I: Assess the client’s emotional response to fatigue, sleep patterns and other factors that may be aggravating fatigue
R: Recognition of the onset of fatigue assists the patient to maximize the benefits of resting periods.

I: Assess nutritional intake of calories, protein, minerals, and vitamins.
R: Fatigue may be a symptom of protein-calorie malnutrition, vitamin deficiencies, or iron deficiencies.

I: Assess the client’s ability to perform activities of daily living (ADL).
R: Fatigue can limit the person’s ability to participate in self-care and perform his role responsibilities in the family or society.

I: Established realistic activity goals with the patient.
R: Provides a sense of control and feelings of accomplishment.

I: Assist with sitting up, or ambulation; keep bed in low position and clear pathways of furniture.
R: Frequent rest periods are needed to restore/ conserve energy. Planning allows client to be active during times when energy level is higher, which may restore a feeling of well-being and a sense of control.

I: Encourage client to do whatever is possible like self-care, sitting up on bed/chair, walking. Increase activity level as indicated.
R: Increase strength/ stamina and enables client to become more active without undue fatigue.

I: Provide passive/ active ROM exercises to client.
R: Development of healthy lean muscle mass depends on provision of isotonic and isometric exercises.

I: Assist with self-care needs as necessary.
R: Generalized weakness may make ADLs almost impossible for client to complete.

I: Identify energy conservation techniques, e.g., sitting, breaking ADLs into manageable segments. Keep travel ways clear of furniture. Provide and assist with ambulation/self-care needs.
R: Weakness may make ADLs almost impossible for client to complete.
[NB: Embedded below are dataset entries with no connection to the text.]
(* ===== verification/Timers.v ===== *)
(** * Timer scheduler (moli-time, timers.rs)

    [TimerScheduler] keeps every scheduled timer in a heap and the ids that
    are still active in a set: cancelling only forgets the id and leaves a
    stale heap entry behind.  The file models all operations, states what
    the scheduler promises as transitions on the waiting timers alone, and
    proves that the heap with its stale entries implements it. *)

From S2P Require Import Prelude.

#[local] Open Scope N_scope.

Definition instant_add_millis (now delay_ms : N) : run N :=
  let t := now + delay_ms * nanos_per_milli in
  if t <=? instant_max then Ret t else Panic.

(** [duration.as_millis() as u64] of a difference of instants *)
Definition as_millis_u64 (d : N) : N := (d / nanos_per_milli) mod (u64_max + 1).

Section scheduler.
Context {T : Type}.

(** [TimerId::new]: zero is not an id. *)
Definition timer_id_new (n : N) : option N := if n =? 0 then None else Some n.

Record ReadyTimer := mk_ready { ready_id : N; ready_delay_ms : N; ready_payload : T }.

Record ScheduledTimer := mk_timer {
  timer_id : N;
  sequence : N;
  run_at : N;
  delay_ms : N;
  payload : T
}.

Definition is_ready_at (t : ScheduledTimer) (now : N) : bool := run_at t <=? now.

(** The [Ord] instance: the greatest element of the heap is the earliest timer. *)
Definition timer_cmp (l r : ScheduledTimer) : comparison :=
  match CompOpp (run_at l ?= run_at r) with
  | Eq => CompOpp (sequence l ?= sequence r)
  | ordering => ordering
  end.

Definition timer_precedes (l r : ScheduledTimer) : bool :=
  match run_at l ?= run_at r with
  | Lt => true
  | Eq => sequence l <? sequence r
  | Gt => false
  end.

(** [BinaryHeap]: a collection in an order of its own, whose [peek] and [pop]
    give a greatest element. *)
Fixpoint extract_max (x : ScheduledTimer) (l : list ScheduledTimer)
    : ScheduledTimer * list ScheduledTimer :=
  match l with
  | [] => (x, [])
  | y :: l =>
      let '(m, r) := extract_max y l in
      match timer_cmp m x with Gt => (m, x :: r) | _ => (x, m :: r) end
  end.

Definition heap_pop (l : list ScheduledTimer) : option (ScheduledTimer * list ScheduledTimer) :=
  match l with [] => None | x :: l => Some (extract_max x l) end.

Definition heap_peek (l : list ScheduledTimer) : option ScheduledTimer := fst <$> heap_pop l.

Record TimerScheduler := mk_scheduler {
  pending : list ScheduledTimer;
  active : gset N;
  running : gset N;
  cancelled_running : gset N;
  next_id : N;
  next_sequence : N
}.

Definition scheduler_default : TimerScheduler := mk_scheduler [] ∅ ∅ ∅ 1 0.

Definition is_active (s : TimerScheduler) (t : ScheduledTimer) : bool :=
  bool_decide (timer_id t ∈ active s).

(** The [loop] of [allocate_id], with fuel. *)
Fixpoint allocate_loop (fuel : nat) (used : gset N) (next : N) : run (N * N) :=
  match fuel with
  | 0%nat => Panic
  | S fuel =>
      let id := N.max next 1 in
      let next := N.max (wrapping_succ32 next) 1 in
      if bool_decide (id ∉ used) then Ret (id, next) else allocate_loop fuel used next
  end.

(** One try more than there are ids in use. *)
Definition allocate_id (s : TimerScheduler) : run (N * TimerScheduler) :=
  let used := active s ∪ running s in
  '(id, next) ← allocate_loop (S (size used)) used (next_id s);
  Ret (id, mk_scheduler (pending s) (active s) (running s) (cancelled_running s) next
             (next_sequence s)).

Definition schedule_existing_after (s : TimerScheduler) (id : N) (p : T) (delay now : N)
    : run TimerScheduler :=
  at_ ← instant_add_millis now delay;
  Ret (mk_scheduler (pending s ++ [mk_timer id (next_sequence s) at_ delay p])
         ({[id]} ∪ active s) (running s) (cancelled_running s) (next_id s)
         (saturating_add64 (next_sequence s) 1)).

Definition schedule_after (s : TimerScheduler) (p : T) (delay now : N)
    : run (N * TimerScheduler) :=
  '(id, s) ← allocate_id s;
  s ← schedule_existing_after s id p delay now;
  Ret (id, s).

Definition set_active (s : TimerScheduler) (a : gset N) : TimerScheduler :=
  mk_scheduler (pending s) a (running s) (cancelled_running s) (next_id s) (next_sequence s).

Definition set_pending (s : TimerScheduler) (l : list ScheduledTimer) : TimerScheduler :=
  mk_scheduler l (active s) (running s) (cancelled_running s) (next_id s) (next_sequence s).

Definition cancel (s : TimerScheduler) (id : N) : bool * TimerScheduler :=
  if bool_decide (id ∈ active s) then (true, set_active s (active s ∖ {[id]}))
  else if bool_decide (id ∈ running s) then
    (bool_decide (id ∉ cancelled_running s),
     mk_scheduler (pending s) (active s) (running s) ({[id]} ∪ cancelled_running s) (next_id s)
       (next_sequence s))
  else (false, s).

(** The loop of [cancel_matching] over the heap. *)
Fixpoint cancel_loop (f : T → bool) (l : list ScheduledTimer) (a : gset N) (n : nat)
    : nat * gset N :=
  match l with
  | [] => (n, a)
  | t :: l =>
      if bool_decide (timer_id t ∈ a) && f (payload t)
      then cancel_loop f l (a ∖ {[timer_id t]}) (S n)
      else cancel_loop f l a n
  end.

Definition cancel_matching (s : TimerScheduler) (f : T → bool) : nat * TimerScheduler :=
  let '(n, a) := cancel_loop f (pending s) (active s) 0 in (n, set_active s a).

Definition find_timer (f : ScheduledTimer → bool) (l : list ScheduledTimer) : option ScheduledTimer :=
  head (filter (λ t, f t = true) l).

Definition active_payload (s : TimerScheduler) (id : N) : option T :=
  if bool_decide (id ∈ active s)
  then payload <$> find_timer (λ t, timer_id t =? id) (pending s)
  else None.

(** The bookkeeping shared by both [take] operations. *)
Definition start_running (s : TimerScheduler) (t : ScheduledTimer) : TimerScheduler :=
  mk_scheduler (pending s) (active s ∖ {[timer_id t]}) ({[timer_id t]} ∪ running s)
    (cancelled_running s) (next_id s) (next_sequence s).

Definition ready_of (t : ScheduledTimer) : ReadyTimer :=
  mk_ready (timer_id t) (delay_ms t) (payload t).

(** The [loop] of [take_next_ready]; every [continue] pops an entry. *)
Fixpoint take_loop (fuel : nat) (s : TimerScheduler) (now : N)
    : run (option ReadyTimer * TimerScheduler) :=
  match fuel with
  | 0%nat => Panic
  | S fuel =>
      match heap_pop (pending s) with
      | None => Ret (None, s)
      | Some (t, rest) =>
          if negb (is_active s t) then take_loop fuel (set_pending s rest) now
          else if negb (is_ready_at t now) then Ret (None, s)
          else Ret (Some (ready_of t), start_running (set_pending s rest) t)
      end
  end.

Definition take_next_ready (s : TimerScheduler) (now : N) : run (option ReadyTimer * TimerScheduler) :=
  take_loop (S (length (pending s))) s now.

(** The loop of [next_ready_matching_timer] over the heap. *)
Definition select_step (s : TimerScheduler) (now : N) (f : T → bool)
    (selected : option ScheduledTimer) (t : ScheduledTimer) : option ScheduledTimer :=
  if negb (is_active s t) then selected
  else if negb (is_ready_at t now) then selected
  else if f (payload t) &&
          match selected with None => true | Some current => timer_precedes t current end
  then Some t else selected.
(** Whether the last retained input is a scroll of the scope is read off the
    last unit. *)
Lemma last_scroll_flatten sc l :
  Forall nonempty_run l →
  from_option (is_flat_scroll sc) false (last (flatten l)) =
  match unsnoc l with Some (_, PScroll ps _) => bool_decide (ps = sc) | _ => false end.
Proof.
  intros Hl. destruct (unsnoc l) as [[init a]|] eqn:E.
  - apply unsnoc_Some in E as ->. apply Forall_app in Hl as [_ [Ha _]%Forall_cons].
    rewrite flatten_app, flatten_single, last_app.
    destruct a as [ps [ss]|ps c|ps o]; simpl in *; [| done..].
    rewrite fmap_last. destruct (last ss) eqn:El; [done |].
    apply last_None in El. subst. by destruct Ha.
  - unfold unsnoc in E. destruct (reverse l) eqn:Er; [| done].
    by rewrite <-(reverse_involutive l), Er.
Qed.

(** ** Invariant of a pending window *)
Record pending_inv (next : N) (p : PendingWindow) : Prop := {
  pi_group : actions p = group (flatten (actions p));
  pi_retained : retained_action_count p = N.of_nat (length (flatten (actions p)));
  pi_deadline : deadline p = opened_at p + ACTION_WINDOW_DURATION;
  pi_clicks : ∀ sc, (length (filter (λ g, is_flat_click sc g = true) (flatten (actions p))) ≤ 1)%nat;
  pi_sorted : StronglySorted N.lt (f_seq <$> flatten (actions p));
  pi_newest : ∀ g, g ∈ flatten (actions p) → f_seq g < next;
  pi_admitted : retained_action_count p ≤ admitted_action_count p;
  pi_bound : admitted_action_count p < next
}.

Lemma pending_nonempty next p : pending_inv next p → Forall nonempty_run (actions p).
Proof. intros Hp. rewrite (pi_group _ _ Hp). apply group_nonempty. Qed.

Lemma flat_add_length l f :
  (∀ sc, length (filter (λ g, is_flat_click sc g = true) l) ≤ 1)%nat →
  length (flat_add l f) = match f_action f with
                          | Click _ => if existsb (is_flat_click (f_scope f)) l then length l
                                       else Datatypes.S (length l)
                          | _ => Datatypes.S (length l)
                          end.
Proof.
  intros Hone. unfold flat_add. destruct (f_action f); rewrite length_app; simpl; [lia | | lia].
  specialize (Hone (f_scope f)).
  assert (Hlen : (length (filter (λ g, is_flat_click (f_scope f) g = true) l) +
                  length (filter (λ g, is_flat_click (f_scope f) g = false) l) = length l)%nat).
  { clear. induction l as [|g l IH]; [done |]. rewrite !filter_cons.
    destruct (is_flat_click (f_scope f) g); simpl; lia. }
  destruct (existsb _ l) eqn:E.
  - apply existsb_exists in E as (g & Hg & Hc). apply list_elem_of_In in Hg.
    destruct (filter (λ g, is_flat_click (f_scope f) g = true) l) as [|h k] eqn:Ef.
    + assert (Hin : g ∈ filter (λ g, is_flat_click (f_scope f) g = true) l) by by apply list_elem_of_filter.
      rewrite Ef in Hin. set_solver.
    + simpl in *. lia.
  - assert (Hz : filter (λ g, is_flat_click (f_scope f) g = true) l = []).
    { apply filter_none. intros g Hg Hc. rewrite (proj2 (existsb_exists _ l)) in E; [done |].
      exists g. by rewrite <-list_elem_of_In. }
    rewrite Hz in Hlen. simpl in Hlen. lia.
Qed.
(* ===== verification/Robots.v ===== *)
(** * Robots Exclusion Protocol (moli-robots)

    pattern.rs (percent-encoding normalization, wildcard matching, agent
    specificity), robots_txt.rs (parsing into groups and the access decision)
    and the policy of lib.rs.  Strings are UTF-8 bytes; [str::to_lowercase]
    and [str::trim], whose Unicode tables belong to std, are parameters of
    the functions that call them. *)

From S2P Require Import Prelude Text.
From Stdlib Require Import Ascii.

#[local] Open Scope N_scope.

(** ** pattern.rs *)
Definition is_ascii (c : ascii) : bool := N_of_ascii c <? 128.

Definition is_ascii_hexdigit (c : ascii) : bool :=
  let n := N_of_ascii c in
  ((48 <=? n) && (n <=? 57)) || ((65 <=? n) && (n <=? 70)) || ((97 <=? n) && (n <=? 102)).

Definition to_ascii_uppercase (c : ascii) : ascii :=
  let n := N_of_ascii c in
  if (97 <=? n) && (n <=? 122) then ascii_of_N (n - 32) else c.

Definition percent : ascii := "%"%char.
Definition star : ascii := "*"%char.
Definition dollar : ascii := "$"%char.

Definition HEX_DIGITS : text := lit "0123456789ABCDEF".

Definition push_percent_encoded (byte : ascii) : text :=
  let n := N_of_ascii byte in
  [percent;
   nth (N.to_nat (N.shiftr n 4)) HEX_DIGITS percent;
   nth (N.to_nat (N.land n 15)) HEX_DIGITS percent].

(** The byte that is not the start of an escape. *)
Definition push_byte (byte : ascii) : text :=
  if is_ascii byte then [byte] else push_percent_encoded byte.

Fixpoint normalize_percent_encoding (s : text) : text :=
  match s with
  | [] => []
  | byte :: s1 =>
      match s1 with
      | h :: l :: rest =>
          if bool_decide (byte = percent) && is_ascii_hexdigit h && is_ascii_hexdigit l
          then percent :: to_ascii_uppercase h :: to_ascii_uppercase l :: normalize_percent_encoding rest
          else push_byte byte ++ normalize_percent_encoding s1
      | _ => push_byte byte ++ normalize_percent_encoding s1
      end
  end.

(** [str::strip_suffix] with a character, [str::ends_with]. *)
Definition strip_suffix_char (c : ascii) (s : text) : option text :=
  match reverse s with
  | d :: r => if ascii_dec c d then Some (reverse r) else None
  | [] => None
  end.

Definition ends_with (suf s : text) : bool :=
  (length suf <=? length s)%nat && bool_decide (drop (length s - length suf) s = suf).

(** The loop over the segments after the first; [str::find] and the slice
    behind the occurrence are [split_once]. *)
Fixpoint match_segments (anchored_to_end : bool) (segments : list text) (rest : text) : bool :=
  match segments with
  | [] => true
  | segment :: segments' =>
      if anchored_to_end && (match segments' with [] => true | _ => false end)
      then ends_with segment rest
      else match split_once segment rest with
           | Some (_, rest) => match_segments anchored_to_end segments' rest
           | None => false
           end
  end.

Definition pattern_matches (pattern request_target : text) : bool :=
  let '(body, anchored_to_end) :=
    match strip_suffix_char dollar pattern with
    | Some body => (body, true)
    | None => (pattern, false)
    end in
  let segments := split_char star body in
  let leading := default [] (head segments) in
  match strip_prefix leading request_target with
  | None => false
  | Some rest =>
      match tail segments with
      | [] => negb anchored_to_end || bool_decide (rest = [])
      | trailing => match_segments anchored_to_end trailing rest
      end
  end.

(** [str::contains] *)
Definition contains (pat s : text) : bool :=
  match split_once pat s with Some _ => true | None => false end.

Definition agent_specificity (group_agent lowercase_user_agent : text) : option nat :=
  if bool_decide (group_agent = lit "*") then Some 0%nat
  else if bool_decide (group_agent = []) then None
  else if contains group_agent lowercase_user_agent then Some (length group_agent) else None.

(** ** robots_txt.rs *)
Record Rule := mk_rule { allow : bool; pattern : text }.
Record Group := mk_group { agents : list text; rules : list Rule }.
Record RobotsTxt := mk_robots { groups : list Group }.

Definition nat_max_opt (l : list nat) : option nat :=
  match l with [] => None | n :: l => Some (foldr Nat.max n l) end.

Definition specificity (g : Group) (lowercase_user_agent : text) : option nat :=
  nat_max_opt (omap (λ a, agent_specificity a lowercase_user_agent) (agents g)).

Definition best_specificity (r : RobotsTxt) (lowercase_user_agent : text) : option nat :=
  nat_max_opt (omap (λ g, specificity g lowercase_user_agent) (groups r)).

Definition matching_rules (r : RobotsTxt) (lowercase_user_agent : text) (s : nat) : list Rule :=
  filter (λ g, specificity g lowercase_user_agent = Some s) (groups r) ≫= rules.

(** [chars().count()]: the bytes that do not continue a character. *)
Definition chars_count (s : text) : nat :=
  length (filter (λ c, (N.land (N_of_ascii c) 192 =? 128) = false) s).

Definition decision_step (request_target : text) (decision : option (nat * bool)) (rule : Rule)
    : option (nat * bool) :=
  if negb (pattern_matches (pattern rule) request_target) then decision
  else
    let length := chars_count (pattern rule) in
    match decision with
    | Some (best, a) =>
        if (length <? best)%nat || ((best =? length)%nat && a) then Some (best, a)
        else Some (length, allow rule)
    | None => Some (length, allow rule)
    end.

(** [str::lines]: a line feed ends a line, with one carriage return before it
    removed; the rest of the text is a last line unless it is empty. *)
Definition newline : ascii := "010"%char.
Definition carriage_return : ascii := "013"%char.

Definition lines (s : text) : list text :=
  match reverse (split_char newline s) with
  | [] => []
  | final :: terminated =>
      ((λ line, default line (strip_suffix_char carriage_return line)) <$> reverse terminated) ++
      (if bool_decide (final = []) then [] else [final])
  end.

(** [trim_start_matches('\u{feff}')] on UTF-8 bytes *)
Definition bom : text := ["239"%char; "187"%char; "191"%char].

Fixpoint trim_bom (fuel : nat) (s : text) : text :=
  match fuel with
  | 0%nat => s
  | S fuel => match strip_prefix bom s with Some s => trim_bom fuel s | None => s end
  end.

Section parsing.
Variables to_lowercase trim : text → text.

Definition split_field (line : text) : option (text * text) :=
  let line := match split_once (lit "#") line with Some (before, _) => before | None => line end in
  match split_once (lit ":") line with
  | None => None
  | Some (field, value) =>
      let field := to_lowercase (trim field) in
      if bool_decide (field = []) then None else Some (field, trim value)
  end.

(** [groups.last_mut()] followed by an update *)
Definition update_last (f : Group → Group) (l : list Group) : option (list Group) :=
  match reverse l with [] => None | g :: r => Some (reverse r ++ [f g]) end.

Definition parse_line (st : list Group * bool) (line : text) : list Group * bool :=
  let '(gs, start_new_group) := st in
  match split_field line with
  | None => st
  | Some (field, value) =>
      if bool_decide (field = lit "user-agent") || bool_decide (field = lit "useragent") then
        let gs := if start_new_group then gs ++ [mk_group [] []] else gs in
        (default gs (update_last (λ g, mk_group (agents g ++ [to_lowercase value]) (rules g)) gs), false)
      else if bool_decide (field = lit "allow") || bool_decide (field = lit "disallow") then
        match update_last id gs with
        | None => st
        | Some _ =>
            if bool_decide (value = []) then (gs, true)
            else
              let rule := mk_rule (bool_decide (field = lit "allow")) (normalize_percent_encoding value) in
              (default gs (update_last (λ g, mk_group (agents g) (rules g ++ [rule])) gs), true)
        end
      else st
  end.

Definition parse (s : text) : RobotsTxt :=
  mk_robots (foldl parse_line ([], true) (lines (trim_bom (length s) s))).1.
Protects client from injury during activities.

I: Limit client’s scheduled activities and provided frequent rest periods and provides conducive environment for adequate sleep and rest, plan nursing care in segments with adequate time for undisturbed rest and instructed client on relaxation techniques (deep breathing).
R: Good relaxation skills assist the client to maximize the benefits of resting periods

I: Plan and provided rest periods between activities.
R: To provide adequate rest and reduce unnecessary energy expenditure.

I: Instruct in stress management techniques, e.g., breathing exercises, visualization, music and light therapy.
R: Reduction of stress factors in patient’s life can minimize energy output.

I: Establish realistic activity goals with the client.
R: Enhances commitment to promoting optimal outcomes.

I: Provide environment conducive to relief of fatigue.
R: Temperature and level of humidity are known to affect exhaustion.

I: Teach the client and family task organization techniques and time management.
R: Organization and time management can help the client conserve energy and prevalent fatigue.

I: Encourage the client and family to verbalize feelings about the impact of fatigue.
R: Fatigue can have a profound negative influence on family processes and social interaction.